- _REQUIRED ACTION_: In the records below, find the line containing "- unfold bind." and the line containing "Lemma max_days_nonneg frequency"; please repeat exactly the lines from one to the other, both included, and nothing more.

[Records from a dataset]
(* ===== verification/Random.v ===== *)
(** * Randomness of the harnesses

    [randstring] and [makeSeed], of which each [config.go] has its copy, and the shuffle
    [random_handles].  Random bytes and numbers are arguments.  The theorems say how much of the
    randomness reaches the result: other files assume fresh names and any order of handles. *)
From S2P Require Import Prelude Labrpc Mesh KvConfig.
From Stdlib Require Import Strings.Byte Strings.Ascii.

#[local] Open Scope list_scope.

Import KvConfig.

Module Random.

(** ** [encoding/base64]: [URLEncoding.EncodeToString] *)

Definition encodeURL : string := "ABCDEFGHIJKLMNOPQRSTUVWXYZabcdefghijklmnopqrstuvwxyz0123456789-_".

Definition enc_char (x : N) : ascii := default "="%char (String.get (N.to_nat x) encodeURL).

(** Three bytes in 24 bits, and the 6 bits from bit [6 * k] on. *)
Definition val3 (a b c : N) : N := N.lor (N.shiftl a 16) (N.lor (N.shiftl b 8) c).
Definition sextet (v k : N) : N := N.land (N.shiftr v (6 * k)) 63.

(** The values of the characters, without the padding. *)
Fixpoint sextets (src : list byte) : list N :=
  match src with
  | [] => []
  | [a] => let v := val3 (Byte.to_N a) 0 0 in [sextet v 3; sextet v 2]
  | [a; b] => let v := val3 (Byte.to_N a) (Byte.to_N b) 0 in [sextet v 3; sextet v 2; sextet v 1]
  | a :: b :: c :: src' =>
      let v := val3 (Byte.to_N a) (Byte.to_N b) (Byte.to_N c) in
      sextet v 3 :: sextet v 2 :: sextet v 1 :: sextet v 0 :: sextets src'
  end.

Definition EncodeToString (src : list byte) : list ascii :=
  let cs := enc_char <$> sextets src in
  cs ++ match length src mod 3 with 1 => ["="; "="]%char | 2 => ["="]%char | _ => [] end.

(** ** The harnesses *)

(** [b] are the bytes that [crand.Read] puts into the slice of [2*n]; [s[0:n]] panics when the
    string is too short. *)
Definition randstring (n : nat) (b : list byte) : option string :=
  let s := EncodeToString b in
  if decide (n ≤ length s) then Some (String.string_of_list_ascii (take n s)) else None.

(** [bigx] is what [crand.Int] returned. *)
Definition makeSeed (bigx : Z) : Z := signed 64 bigx.

(** ** Bits *)

Definition bits (k : nat) (x : N) : list bool := (λ i, N.testbit x (N.of_nat i)) <$> reverse (seq 0 k).

Definition byte_bits (src : list byte) : list bool := src ≫= λ b, bits 8 (Byte.to_N b).

Lemma length_bits k x : length (bits k x) = k.
Proof. unfold bits. by rewrite length_fmap, length_reverse, length_seq. Qed.

Lemma bits_inj k x y : (x < 2 ^ N.of_nat k)%N -> (y < 2 ^ N.of_nat k)%N -> bits k x = bits k y -> x = y.
Proof.
  intros Hx Hy Hb. apply N.bits_inj. intros i. destruct (decide (i < N.of_nat k)%N) as [Hi|Hi].
  - assert (Hin : N.to_nat i ∈ reverse (seq 0 k)) by (apply elem_of_reverse, elem_of_seq; lia).
    apply list_elem_of_lookup in Hin as [j Hj].
    pose proof (f_equal (λ l, l !! j) Hb) as E. unfold bits in E. simpl in E.
    rewrite !list_lookup_fmap, Hj in E. simpl in E. rewrite N2Nat.id in E. congruence.
  - assert (Hz : forall z, (z < 2 ^ N.of_nat k)%N -> N.testbit z i = false); [|by rewrite !Hz].
    intros z Hz. destruct (decide (z = 0%N)) as [->|Hne]; [apply N.bits_0|].
    apply N.bits_above_log2. apply N.log2_lt_pow2 in Hz; lia.
Qed.

Lemma byte_high (b : byte) i : (8 <= i)%N -> N.testbit (Byte.to_N b) i = false.
Proof.
  intros Hi. destruct (decide (Byte.to_N b = 0%N)) as [->|Hne]; [apply N.bits_0|].
  apply N.bits_above_log2. pose proof (Byte.to_N_bounded b) as Hb.
  assert (N.log2 (Byte.to_N b) < 8)%N; [|lia]. apply N.log2_lt_pow2; lia.
Qed.

(** What the encoder uses of its bytes. *)
Definition small (x : N) : Prop := forall i, (8 <= i)%N -> N.testbit x i = false.

Lemma val3_bit a b c i :
  small b -> small c -> (i < 24)%N ->
  N.testbit (val3 a b c) i =
    if decide (i < 8)%N then N.testbit c i
    else if decide (i < 16)%N then N.testbit b (i - 8) else N.testbit a (i - 16).
Proof.
  intros Hb Hc Hi. unfold val3. rewrite !N.lor_spec.
  destruct (decide (i < 8)%N); [rewrite !N.shiftl_spec_low by lia; done|].
  rewrite (Hc i) by lia. rewrite orb_false_r, (N.shiftl_spec_high' b) by lia.
  destruct (decide (i < 16)%N); [rewrite N.shiftl_spec_low by lia; done|].
  rewrite (Hb (i - 8)%N) by lia. by rewrite orb_false_r, N.shiftl_spec_high' by lia.
Qed.

Lemma sextet_bits v k :
  bits 6 (sextet v k) = (λ i, N.testbit v (6 * k + N.of_nat i)) <$> reverse (seq 0 6).
Proof.
  unfold bits, sextet. apply list_fmap_ext. intros _ i Hi%list_elem_of_lookup_2.
  apply elem_of_reverse, elem_of_seq in Hi.
  rewrite N.land_spec, N.shiftr_spec', (N.add_comm _ (6 * k)).
  replace (N.testbit 63 (N.of_nat i)) with true; [by rewrite andb_true_r|].
  destruct i as [|[|[|[|[|[|i]]]]]]; try done. lia.
Qed.

Lemma sextet_bound v k : (sextet v k < 64)%N.
Proof. unfold sextet. change 63%N with (N.ones 6). rewrite N.land_ones. apply N.mod_lt. lia. Qed.

(** Four characters carry the bits of three bytes. *)
Lemma four_sextets a b c :
  small a -> small b -> small c ->
  bits 6 (sextet (val3 a b c) 3) ++ bits 6 (sextet (val3 a b c) 2) ++
  bits 6 (sextet (val3 a b c) 1) ++ bits 6 (sextet (val3 a b c) 0) = bits 8 a ++ bits 8 b ++ bits 8 c.
Proof.
  intros Ha Hb Hc. rewrite !sextet_bits. unfold bits. cbn [seq reverse rev_append rev' fmap list_fmap].
  simpl. rewrite !val3_bit by (done || lia). simpl. reflexivity.
Qed.

Definition zero_bits (k : nat) : list bool := replicate k false.

(** Missing bytes are zero. *)
Lemma low_sextets a b :
  small b -> bits 6 (sextet (val3 a b 0) 0) = zero_bits 6 ∧ bits 6 (sextet (val3 a 0 0) 1) = zero_bits 6.
Proof.
  intros Hb. assert (H0 : small 0) by (intros i _; apply N.bits_0).
  rewrite !sextet_bits. simpl. by rewrite !val3_bit by (done || lia).
Qed.

Lemma sextets_bits src :
  ∃ k, (sextets src ≫= bits 6) = byte_bits src ++ zero_bits k.
Proof.
  induction src as [src IH] using (induction_ltof1 _ (@length byte)).
  assert (Hs : forall b, small (Byte.to_N b)) by (intros b i; apply byte_high).
  assert (H0 : small 0) by (intros i _; apply N.bits_0).
  destruct src as [|a [|b [|c src]]].
  - by exists 0.
  - exists 4. pose proof (four_sextets (Byte.to_N a) 0 0 (Hs a) H0 H0) as E.
    unfold byte_bits. cbn [sextets mbind list_bind]. rewrite !app_nil_r.
    destruct (low_sextets (Byte.to_N a) 0 H0) as [E0 E1]. rewrite E0, E1 in E.
    apply (app_inv_tail (zero_bits 12)). rewrite <- !app_assoc. exact E.
  - exists 2. pose proof (four_sextets (Byte.to_N a) (Byte.to_N b) 0 (Hs a) (Hs b) H0) as E.
    unfold byte_bits. cbn [sextets mbind list_bind]. rewrite !app_nil_r.
    destruct (low_sextets (Byte.to_N a) (Byte.to_N b) (Hs b)) as [E0 _]. rewrite E0 in E.
    apply (app_inv_tail (zero_bits 6)). rewrite <- !app_assoc. exact E.
  - destruct (IH src) as [k Hk]; [unfold ltof; simpl; lia|]. exists k.
    pose proof (four_sextets (Byte.to_N a) (Byte.to_N b) (Byte.to_N c) (Hs a) (Hs b) (Hs c)) as E.
    unfold byte_bits in *. cbn [sextets mbind list_bind]. fold (sextets src).
    rewrite !app_assoc in *. rewrite E, <- !app_assoc. by rewrite Hk.
Qed.

(** ** Random strings *)

Lemma enc_char_inj x y : (x < 64)%N -> (y < 64)%N -> enc_char x = enc_char y -> x = y.
Proof.
  intros Hx Hy He.
  assert (Hall : forallb (λ a, forallb (λ b,
    bool_decide (enc_char a = enc_char b -> a = b)) (N.of_nat <$> seq 0 64)) (N.of_nat <$> seq 0 64) = true).
  { vm_compute. reflexivity. }
  assert (Hin : forall z, (z < 64)%N -> In z (N.of_nat <$> seq 0 64)).
  { intros z Hz. apply list_elem_of_In, list_elem_of_fmap. exists (N.to_nat z).
    split; [by rewrite N2Nat.id|]. apply elem_of_seq. lia. }
  rewrite forallb_forall in Hall. specialize (Hall x (Hin x Hx)).
  rewrite forallb_forall in Hall. specialize (Hall y (Hin y Hy)).
  by apply bool_decide_eq_true in Hall; apply Hall.
Qed.

(** The characters that are safe in URLs: digits, letters, and two others instead of [+] and [/]. *)
Definition url_char (c : ascii) : bool :=
  let x := nat_of_ascii c in
  (48 <=? x) && (x <=? 57) || (65 <=? x) && (x <=? 90) || (97 <=? x) && (x <=? 122) || (x =? 45) || (x =? 95).

Lemma enc_char_url x : (x < 64)%N -> url_char (enc_char x) = true.
Proof.
  intros Hx. assert (Hall : forallb (λ a, url_char (enc_char a)) (N.of_nat <$> seq 0 64) = true)
    by (vm_compute; reflexivity).
  rewrite forallb_forall in Hall. apply Hall, list_elem_of_In, list_elem_of_fmap. exists (N.to_nat x).
  split; [by rewrite N2Nat.id|]. apply elem_of_seq. lia.
Qed.

Lemma sextets_small src : Forall (λ x, (x < 64)%N) (sextets src).
Proof.
  induction src as [src IH] using (induction_ltof1 _ (@length byte)).
  destruct src as [|a [|b [|c src]]]; cbn [sextets]; repeat (constructor; [apply sextet_bound|]);
    [constructor..|]. apply IH. unfold ltof. simpl. lia.
Qed.
(** What [retries + 1] attempts do: some [k <= retries] attempts fail and
    are followed by a pause, and the outcome is that of attempt [k + 1],
    which is a failure only when no attempt is left. *)
Lemma retry_after_spec retries :
  forall w, exists k,
    (k <= retries)%nat /\
    (forall j, (j < k)%nat ->
               exists e, fst (f (w ++ failed_attempts q delay j)) = Raises e) /\
    retry_after retries delay f w =
    (fst (f (w ++ failed_attempts q delay k)),
     w ++ failed_attempts q delay k ++ [Call q]) /\
    ((exists e, fst (f (w ++ failed_attempts q delay k)) = Raises e) ->
     k = retries).
Proof.
  induction retries as [|n IH]; intros w.
  - exists O. split; [lia|]. split; [intros j Hj; lia|].
    simpl. rewrite app_nil_r. split; [|reflexivity].
    pose proof (f_calls_once w) as Hs.
    destruct (f w) as [[a|e|] w']; simpl in *; subst; reflexivity.
  - pose proof (f_calls_once w) as Hs. pose proof (f_ends w) as He.
    rewrite retry_after_S.
    destruct (f w) as [[a|e|] w'] eqn:E; simpl in Hs, He; subst w'.
    + exists O. simpl. rewrite app_nil_r, E. simpl.
      repeat split; try lia. intros [e He']. discriminate.
    + destruct (IH ((w ++ [Call q]) ++ [Sleep delay])) as (k & Hk & Hj & Hr & Hl).
      assert (Eq : forall m, ((w ++ [Call q]) ++ [Sleep delay]) ++ m =
                             w ++ Call q :: Sleep delay :: m)
        by (intros m; now rewrite <- !app_assoc).
      exists (S k). split; [lia|]. split; [|split].
      * intros [|j] Hlt.
        -- simpl. rewrite app_nil_r, E. simpl. eauto.
        -- simpl. rewrite <- Eq. apply Hj. lia.
      * rewrite Hr. simpl. now rewrite !Eq.
      * simpl. rewrite <- Eq. intros H. f_equal. now apply Hl.
    + congruence.
Qed.

(** When every one of the [retries + 1] attempts fails, all of them are
    made, with a pause between two of them, and the failure of the last
    one is the outcome. *)
Lemma retry_after_exhausted retries w :
  (forall j, (j <= retries)%nat ->
             exists e, fst (f (w ++ failed_attempts q delay j)) = Raises e) ->
  retry_after retries delay f w =
  (fst (f (w ++ failed_attempts q delay retries)),
   w ++ failed_attempts q delay retries ++ [Call q]).
Proof.
  intros Hall.
  destruct (retry_after_spec retries w) as (k & Hk & _ & Hr & Hl).
  rewrite Hr. assert (k = retries) as -> by (apply Hl, Hall, Hk).
  reflexivity.
Qed.

End Retry.

(** A value returned through [retry] was returned by one of the attempts. *)
Lemma retry_after_returns {A} (f : M A) delay retries :
  forall w a w',
    retry_after retries delay f w = (Returns a, w') ->
    exists w0, f w0 = (Returns a, w').
Proof.
  induction retries as [|n IH]; intros w a w'.
  - simpl. destruct (f w) as [[b|e|] w1] eqn:E; intros [= <- <-]. eauto.
  - rewrite retry_after_S. destruct (f w) as [[b|e|] w1] eqn:E.
    + intros [= <- <-]. eauto.
    + apply IH.
    + discriminate.
Qed.

(** A list comprehension stops at the first element whose evaluation
    raises. *)
Lemma for_each_raises {A B} (f : A -> M B) pre x post :
  forall w ys w1 e w2,
    for_each f pre w = (Returns ys, w1) ->
    f x w1 = (Raises e, w2) ->
    for_each f (pre ++ x :: post) w = (Raises e, w2).
Proof.
  induction pre as [|p pre IH]; intros w ys w1 e w2; simpl.
  - intros [= <- <-] Hx. unfold bind. now rewrite Hx.
  - unfold bind.
    destruct (f p w) as [[y|e'|] w']; try discriminate.
    destruct (for_each f pre w') as [[ys'|e'|] w''] eqn:Epre; try discriminate.
    intros [= <- <-] Hx.
    now rewrite (IH w' ys' w'' e w2 Epre Hx).
Qed.

(** ** The intraday frequencies *)

Section Frequencies.

Import Tushare.

Lemma minute_frequency_cases frequency :
  is_minute_frequency frequency = true ->
  In frequency ["1min"; "5min"; "15min"; "30min"; "60min"]%string.
Proof.
  unfold is_minute_frequency. intros H.
  apply existsb_exists in H. destruct H as (x & Hx & E).
  apply String.eqb_eq in E. now subst.
Qed.

Lemma max_days_nonneg frequency :
  is_minute_frequency frequency = true ->
  0 <= max_days_per_iteration frequency.
Proof.
  intros H. apply minute_frequency_cases in H. simpl in H.
  destruct H as [<-|[<-|[<-|[<-|[<-|[]]]]]]; vm_compute; discriminate.
Qed.

End Frequencies.

(** ** Retried provider calls inside [fetch] *)

Section RetryPolicy.

Import Tushare.

Variable api : DataApi.
Variable today : Timestamp.
Variable symbol : string.

Lemma high_freq_attempt_eq s e frequency w :
  high_freq_attempt api symbol s e frequency w =
  (match pro_bar api w (convert_symbol symbol) (day_of s) (day_of e)
                 frequency with
   | inl err => Raises err
   | inr data =>
       Returns (map normalize_high_freq (sort_values MinuteRow.trade_time data))
   end,
   w ++ [Call (ReqProBar (convert_symbol symbol) (day_of s) (day_of e)
                         frequency)]).
Proof.
  unfold high_freq_attempt, bind, call_pro_bar.
  now destruct (pro_bar api w (convert_symbol symbol) (day_of s) (day_of e)
                        frequency).
Qed.

Lemma daily_attempt_eq s e w :
  daily_attempt api symbol s e w =
  (match daily api w (convert_symbol symbol) (convert_date s)
               (convert_date e) with
   | inl err => Raises err
   | inr data =>
       Returns (map normalize_daily (sort_values DailyRow.trade_date data))
   end,
   w ++ [Call (ReqDaily (convert_symbol symbol) (convert_date s)
                        (convert_date e))]).
Proof.
  unfold daily_attempt, bind, call_daily.
  now destruct (daily api w (convert_symbol symbol) (convert_date s)
                      (convert_date e)).
Qed.

Lemma high_freq_attempt_raises s e frequency w err :
  fst (high_freq_attempt api symbol s e frequency w) = Raises err <->
  pro_bar api w (convert_symbol symbol) (day_of s) (day_of e) frequency
  = inl err.
Proof.
  rewrite high_freq_attempt_eq. simpl.
  destruct (pro_bar api w (convert_symbol symbol) (day_of s) (day_of e)
                    frequency);
    split; intros [=]; congruence.
Qed.

Lemma daily_attempt_raises s e w err :
  fst (daily_attempt api symbol s e w) = Raises err <->
  daily api w (convert_symbol symbol) (convert_date s) (convert_date e)
  = inl err.
Proof.
  rewrite daily_attempt_eq. simpl.
  destruct (daily api w (convert_symbol symbol) (convert_date s)
                  (convert_date e));
    split; intros [=]; congruence.
Qed.

Lemma high_freq_attempt_ends s e frequency w :
  fst (high_freq_attempt api symbol s e frequency w) <> Hangs.
Proof.
  rewrite high_freq_attempt_eq. simpl.
  now destruct (pro_bar api w (convert_symbol symbol) (day_of s) (day_of e)
                        frequency).
Qed.

Lemma daily_attempt_ends s e w :
  fst (daily_attempt api symbol s e w) <> Hangs.
Proof.
  rewrite daily_attempt_eq. simpl.
  now destruct (daily api w (convert_symbol symbol) (convert_date s)
                      (convert_date e)).
Qed.

Lemma high_freq_attempt_trace s e frequency w :
  snd (high_freq_attempt api symbol s e frequency w) =
  w ++ [Call (ReqProBar (convert_symbol symbol) (day_of s) (day_of e)
                        frequency)].
Proof. now rewrite high_freq_attempt_eq. Qed.

Lemma daily_attempt_trace s e w :
  snd (daily_attempt api symbol s e w) =
  w ++ [Call (ReqDaily (convert_symbol symbol) (convert_date s)
                       (convert_date e))].
Proof. now rewrite daily_attempt_eq. Qed.
(** * Threaded comment acquisition: a shallow embedding of the crawlers

    The repository holds four crawler scripts that harvest the comments of
    every video of a collection:

    - [crawl_mix_api.py]        (class [DouyinAPICrawler]),
    - [crawl_mix_complete.py]   (class [MixCrawler]),
    - [crawl_mix_drission.py]   (class [DrissionMixCrawler]),
    - [crawl_mix_playwright.py] (class [PlaywrightMixCrawler]).

    Each script is embedded in a module of its own.  The Python code is
    dynamically typed and works on decoded JSON, mutates local lists and sets
    inside [try/except] blocks, and talks to an upstream feed.  The embedding
    keeps all three aspects:

    - JSON data is a [pyval]; every Python operation that can raise on a value
      of the wrong type returns a [result];
    - a method body is a computation in the state monad [M], whose state
      survives an exception exactly like Python's mutable locals do;
    - the upstream feed is an oracle indexed by the number of the call, so
      that it may answer differently each time, whatever the request was.

    Scope of the data model: numbers are integers (JSON numbers with a
    fraction are left out), strings are sequences of code points below 256. *)

From Stdlib Require Import ZArith QArith String Ascii List Bool Lia FunctionalExtensionality.
From stdpp Require Import base gmap strings list pretty.
(* ------------------------------------------------------------------------- *)
(** ** Arc costs on the indices of the model *)
(* ------------------------------------------------------------------------- *)

(** X9.  On the indices of the model the arc cost is the rounded Euclidean
    distance of the two locations behind the indices, the same for every
    vehicle: it is symmetric and non-negative, it is zero between two
    indices of the same location, and so the direct arc from the start index
    of a vehicle to its end index costs nothing. *)
Theorem arc_cost_is_symmetric :
  forall (cfg : Config) (m : RoutingModel) (i j v : nat),
    build_model cfg = Ok m ->
    (i < Size m + vehicles m)%nat ->
    (j < Size m + vehicles m)%nat ->
    GetArcCostForVehicle m i j v =
      euclid (stop_coord cfg m i) (stop_coord cfg m j) /\
    GetArcCostForVehicle m i j v = GetArcCostForVehicle m j i v /\
    0 <= GetArcCostForVehicle m i j v /\
    (IndexToNode (manager m) i = IndexToNode (manager m) j ->
     GetArcCostForVehicle m i j v = 0) /\
    (forall v', (v' < vehicles m)%nat ->
                GetArcCostForVehicle m (Start m v') (End m v') v = 0).
Proof.
  intros cfg m i j v Hm Hi Hj.
  destruct (built_evaluators cfg Hm) as (He & _ & _ & Hc).
  destruct (built_index_nodes cfg Hm) as (Hse & _ & Hlt).
  assert (Hcost : forall x y,
             (x < Size m + vehicles m)%nat -> (y < Size m + vehicles m)%nat ->
             GetArcCostForVehicle m x y v =
             euclid (stop_coord cfg m x) (stop_coord cfg m y)).
  { intros x y Hx Hy. rewrite Hc, He. unfold stop_coord.
    apply matrix_nth; now apply Hlt. }
  rewrite !Hcost by assumption.
  split; [reflexivity |]. split; [apply euclid_sym |].
  split; [apply euclid_nonneg |]. split.
  - intros Heq. unfold stop_coord. rewrite Heq. apply euclid_diag.
  - intros v' Hv'. destruct (Hse v' Hv') as (Hs & Hend & Hidx & _).
    pose proof (@start_lt_Size cfg m Hm v' Hv').
    rewrite Hcost by lia.
    unfold stop_coord. rewrite Hs, Hend. apply euclid_diag.
Qed.

Lemma arc_cost_is_symmetric_witness :
  build_model scenario = Ok (model_of scenario) /\
  (2 < Size (model_of scenario) + vehicles (model_of scenario))%nat /\
  (14 < Size (model_of scenario) + vehicles (model_of scenario))%nat /\
  GetArcCostForVehicle (model_of scenario) 2 14 0 =
  GetArcCostForVehicle (model_of scenario) 14 2 0.
Proof.
  assert (H2 : (2 < Size (model_of scenario) + vehicles (model_of scenario))%nat)
    by (vm_compute; lia).
  assert (H14 : (14 < Size (model_of scenario) +
                      vehicles (model_of scenario))%nat)
    by (vm_compute; lia).
  split; [exact scenario_model_Ok |].
  split; [exact H2 |]. split; [exact H14 |].
  exact (proj1 (proj2 (@arc_cost_is_symmetric
                         scenario _ 2%nat 14%nat 0%nat
                         scenario_model_Ok H2 H14))).
Defined.

(* ------------------------------------------------------------------------- *)
(** ** Plotting a solution *)
(* ------------------------------------------------------------------------- *)

Section PlotSolution.

Variable cfg : Config.
Variable m : RoutingModel.
Hypothesis Hm : build_model cfg = Ok m.
Variable a : Assignment.

Lemma plot_stop_Ok index xs ys labels :
  (index < Size m + vehicles m)%nat ->
  plot_stop cfg m index (xs, ys, labels) =
  Ok (xs ++ [fst (stop_coord cfg m index)],
      ys ++ [snd (stop_coord cfg m index)],
      labels ++ [name_at cfg m index]).
Proof.
  intros Hi. unfold plot_stop, name_at, stop_coord.
  destruct (built_index_nodes cfg Hm) as (_ & _ & Hlt).
  rewrite locations_nth by (now apply Hlt).
  now destruct (coord_at cfg (IndexToNode (manager m) index)).
Qed.

Lemma plot_loop_eq solution fuel index acc :
  plot_loop cfg m solution fuel index acc =
  if IsEnd m index then Some (Ok (index, acc))
  else match plot_stop cfg m index acc with
       | Raise e => Some (Raise e)
       | Ok acc' =>
           match solution with
           | None =>
               Some (Raise (AttributeError
                 "'NoneType' object has no attribute 'Value'"))
           | Some s =>
               match fuel with
               | O => None
               | S fuel' =>
                   plot_loop cfg m solution fuel'
                             (Z.to_nat (s (NextVar index))) acc'
               end
           end
       end.
Proof. destruct fuel; reflexivity. Qed.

- _WORKED SOLUTION_:
  - unfold bind.
    destruct (f p w) as [[y|e'|] w']; try discriminate.
    destruct (for_each f pre w') as [[ys'|e'|] w''] eqn:Epre; try discriminate.
    intros [= <- <-] Hx.
    now rewrite (IH w' ys' w'' e w2 Epre Hx).
Qed.

(** ** The intraday frequencies *)

Section Frequencies.

Import Tushare.

Lemma minute_frequency_cases frequency :
  is_minute_frequency frequency = true ->
  In frequency ["1min"; "5min"; "15min"; "30min"; "60min"]%string.
Proof.
  unfold is_minute_frequency. intros H.
  apply existsb_exists in H. destruct H as (x & Hx & E).
  apply String.eqb_eq in E. now subst.
Qed.

Lemma max_days_nonneg frequency :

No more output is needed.